Key Words: Syzygium cumini, adsorbent, Box-Behnken design, AcidRed-87, Langmuir, Freundlich.

1. INTRODUCTION

   Syzygium cumini is an evergreen tropical tree in the flowering plant series that belongs to the plant family Myrtaceae, with surplus medicinal values. It is also known as black plum. It is native to India and Indonesia. It is also grown in other areas of Southeast Asia including Malaysia, Myanmar, Pakistan and Afghanistan. Syzygium cumini, a fairly fast growing species, can reach heights of up to 30 m and can live for more than 100 years. Syzygium cumini is always appreciated for the color, flavor and taste of its fruit. The extracts of the bark, seeds and leaves are used for the treatment of diabetes. A decoction of the bark and powdered seeds is believed to be very useful in the treatment of diarrhea, dysentery and dyspepsia. Recently, the plant extract of Syzygium cumini used for the prevention of diabetes [1]. Syzygium cumini have very short shelf-life since they are highly perishable. Drying can be suggested as one of the option to extend their shelf life [2]. It has been suggested that Syzygium cumini seed if activated can be used as an adsorbent and can be a suitable substitute for commercial activated carbon [3,4]. The study utilizes the Response Surface Methodology (RSM) to optimize the decolourisation of synthetic dye using

   activated Syzygium cumini seed. The synthetic dye used in this study is Acid Red-87 and the process variables are time, adsorbent dose and dye concentration. In the present study, the BBD (Box-Behnken Design) method was selected to optimize the variables of the decolorization process. The BBD is a RSM method used for analysis of the experimental design data [5]. The RSM is essentially a set of mathematical and statistical methods of designing experiments, building models, evaluating the effects of variables and searching for optimum conditions of variables to predict targeted responses. The RSM does not require a large number of runs and also does not require too many levels of the independent variables [6, 7].

   The major objective of this study is to investigate removal efficiency of Acid Red-87 dye by adsorption using chemically activated Syzygium cumini seeds. The BBD method was used to investigate the effect of process parameters such as time, dye concentration, adsorbent dose on decolorization and to find the most suitable combination of variables resulting in maximum dye removal efficiency. A mathematical model has been developed correlating the percentage of decolorization and the process variables.

2. MATERIALS AND METHODS

   1. Preparation of Adsorbent Samples

      The dye solution has been prepared synthetically. The Syzygium cumini seeds were purchased from local markets of Erode and washed with water for removing dust and foreign impurities. They were sun dried and crushed into fine powder. For chemical modification of adsorbent, 50 g of this powder was dipped into 500 ml of 10 % tartaric acid solution for 3- 4 hours after wrapping the beaker with aluminum foil. After that, it was filtered and first air dried followed by drying in oven at 80°C for one hour [3]. Thus produced, chemically modified adsorbent samples are stored in airtight flasks until further use. The SEM (Scanning Electron Microscope) analysis of the adsorbent has been carried out to confirm that it has been activated [10]

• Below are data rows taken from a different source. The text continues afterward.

Lemma plug_size l i : size (plug l i) = (size l - 1)%nat.
Proof. unfold plug. rewrite length_insert, length_take. lia. Qed.

Lemma plug_lookup l i k : (i < size l - 1)%nat -> (k < size l - 1)%nat ->
  plug l i !!! k = if (k =? i)%nat then l !!! (size l - 1)%nat else l !!! k.
Proof.
  intros Hi Hk. assert (Ht : size (take (size l - 1) l) = (size l - 1)%nat) by (rewrite length_take; lia).
  unfold plug. destruct (Nat.eqb_spec k i) as [->|Hne].
  - rewrite list_lookup_total_insert_eq; [done|lia].
  - rewrite list_lookup_total_insert_ne by done. by rewrite list_lookup_total_alt, lookup_take_lt, <- list_lookup_total_alt.
Qed.

Lemma take_last (l : list ptr) : (0 < size l)%nat -> l = take (size l - 1) l ++ [l !!! (size l - 1)%nat].
Proof.
  intros Hl. rewrite <- (take_drop (size l - 1) l) at 1. f_equal.
  rewrite (drop_S l (l !!! (size l - 1)%nat)) by (apply lookup_total_Some; lia).
  f_equal. apply drop_ge. lia.
Qed.

Lemma plug_perm l i : (i < size l - 1)%nat -> l ≡ₚ l !!! i :: plug l i.
Proof.
  intros Hi. rewrite (take_last l) at 1 by lia. unfold plug. set (y := l !!! (size l - 1)%nat). set (t := take (size l - 1) l).
  assert (Ht : size t = (size l - 1)%nat) by (unfold t; rewrite length_take; lia).
  assert (Hl : t !! i = Some (l !!! i)) by (unfold t; rewrite lookup_take_lt by lia; apply lookup_total_Some; lia).
  rewrite insert_take_drop by lia. rewrite <- (take_drop_middle t i (l !!! i) Hl) at 1. solve_Permutation.
Qed.

Lemma plug_spec pq ix i : good pq ix -> (i < length pq - 1)%nat ->
  exists y pq', q pq !! (length pq - 1)%nat = Some y /\ y = items pq !!! (length pq - 1)%nat /\ set_slot i y pq = Some pq' /\ length pq' = length pq /\ capacity pq' = capacity pq /\
    good (set_length (length pq - 1) pq') (<[y := i]> ix) /\ items (set_length (length pq - 1) pq') = plug (items pq) i /\
    (forall x, x ∉ items pq -> <[y := i]> ix !! x = ix !! x).
Proof.
  intros G Hi. pose proof (items_size pq ix G) as Hs. pose proof (good_length pq ix G) as Hl.
  exists (items pq !!! (length pq - 1)%nat). set (y := items pq !!! (length pq - 1)%nat).
  eexists. split; [apply (items_lookup pq ix _ G); lia|]. split; [done|]. unfold set_slot. rewrite (proj2 (Nat.ltb_lt _ _)) by lia. split; [reflexivity|].
  split; [done|]. split; [done|].
  assert (Hit : items (set_length (length pq - 1) (set_q (<[i:=y]> (q pq)) pq)) = plug (items pq) i).
  { unfold items at 1, plug. rewrite Hs. fold y. cbn. rewrite take_insert_lt by lia. f_equal.
    unfold items. by rewrite take_take, Nat.min_l by lia. }
  assert (Hy : items pq !! (length pq - 1)%nat = Some y) by (apply lookup_total_Some; lia).
  split; [|split; [done|]].
  - constructor; [cbn; rewrite length_insert; lia|cbn; rewrite length_insert; apply (good_capacity pq ix G)|].
    rewrite Hit. intros k x Hk. pose proof (lookup_lt_Some _ _ _ Hk) as Hks. rewrite plug_size in Hks.
    rewrite lookup_total_Some in Hk by (by rewrite plug_size). injection Hk as <-. rewrite plug_lookup by lia. rewrite Hs. fold y.
    destruct (Nat.eqb_spec k i) as [->|Hne]; [by rewrite lookup_insert_eq|].
    assert (Hk : items pq !! k = Some (items pq !!! k)) by (apply lookup_total_Some; lia).
    rewrite lookup_insert_ne; [by apply (good_index pq ix G)|]. intros E.
    assert (length pq - 1 = k)%nat; [|lia]. apply (indexed_inj (items pq) ix _ _ y (good_index pq ix G)); [done|by rewrite E].
  - intros x Hx. apply lookup_insert_ne. intros <-. apply Hx. by apply (list_elem_of_lookup_2 _ (length pq - 1)).
Qed.

(** What an operation that takes the item [x] away does. *)
Definition taken (pq : nghttp2_pq) (ix : indexes) (x : ptr) (pq' : nghttp2_pq) (ix' : indexes) : Prop :=
  pq_ok pq' ix' /\ items pq ≡ₚ x :: items pq' /\ capacity pq' = capacity pq /\ forall z, z ∉ items pq -> ix' !! z = ix !! z.

Lemma shrink_taken pq ix : pq_ok pq ix -> (0 < length pq)%nat ->
  taken pq ix (items pq !!! (length pq - 1)%nat) (set_length (length pq - 1) pq) ix.
Proof.
  intros [G HD H] Hl. pose proof (items_size pq ix G) as Hs. destruct (shrink_ok pq ix (length pq - 1) G) as [G' E]; [lia|].
  split; [|split; [|by split]].
  - constructor; [done|rewrite E; by apply Forall_take|]. rewrite E. intros j Hj _.
    rewrite length_take in Hj. pose proof (par_lt j ltac:(lia)). rewrite !list_lookup_total_alt, !lookup_take_lt, <- !list_lookup_total_alt by lia. apply H; lia.
  - rewrite E. rewrite (take_last (items pq)) at 1 by lia. rewrite Hs. solve_Permutation.
Qed.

   2. Adsorption Experiments

      For optimizing the operational conditions of adsorption, various experiments are conducted by varying at a time one factor, keeping other variables constant in the

      following range: particle size of adsorbent (20-40 to 80- 100 microns mesh size), adsorbent dose (5-15 g), contact time, (8-24 hrs), initial dye (Acid Red-87) concentration (10-30 mg/l) and agitation speed (50-250 rpm). The solution volume (V) was 100 ml in all batch experiments. After adsorption experiment, dye solutions were filtered and remaining concentration of dye in filtrate was

      determined using UV-Visible spectrophotometer with at max of 515,482 and 360 nm respectively for initial dye concentration of 10, 20 and 30mg/l respectively. All the experiments were conducted in triplicate fashion and average values were considered for calculations [8, 9]. The percent removal of dye from solution is calculated by the following equation;

   3. Design of Experiments

   The various parameters that influence the process of adsorption and desorption kinetics were optimized using the design of experiments by Design Expert software

   8.0.7.1 version. The number of runs was designed using BBD. The experiments were conducted accordingly and percentage of decolorization was determined. [11] The Box-Behnken design optimizes the number of experiments to be carried out to ascertain the possible interactions between the parameters studied and their effects on the removal of dye. Box-Behnken design is a spherical, revolving design; it consists of a central point and the middle points of the edges of the cube circumscribed on the

   sphere [12]. It is a three-level fractional factorial design consisting of a full 22 factorial seeded into a balanced incomplete block design. It consists of three interlocking 22 factorial designs having points, all lying on the surface of a sphere surrounding the center of the design [13]. In the present study, the three-level three-factorial Box-Behnken experimental design is applied to investigate and validate adsorption process parameters affecting the removal of dye. The ranges of variable are as follows: Adsorbent dose (5-15 g), dye concentration (10-30 mg/l) and time (8, 16, 24 h). The factors levels were coded as -1 (low), 0(central point middle) and 1 (high) [12].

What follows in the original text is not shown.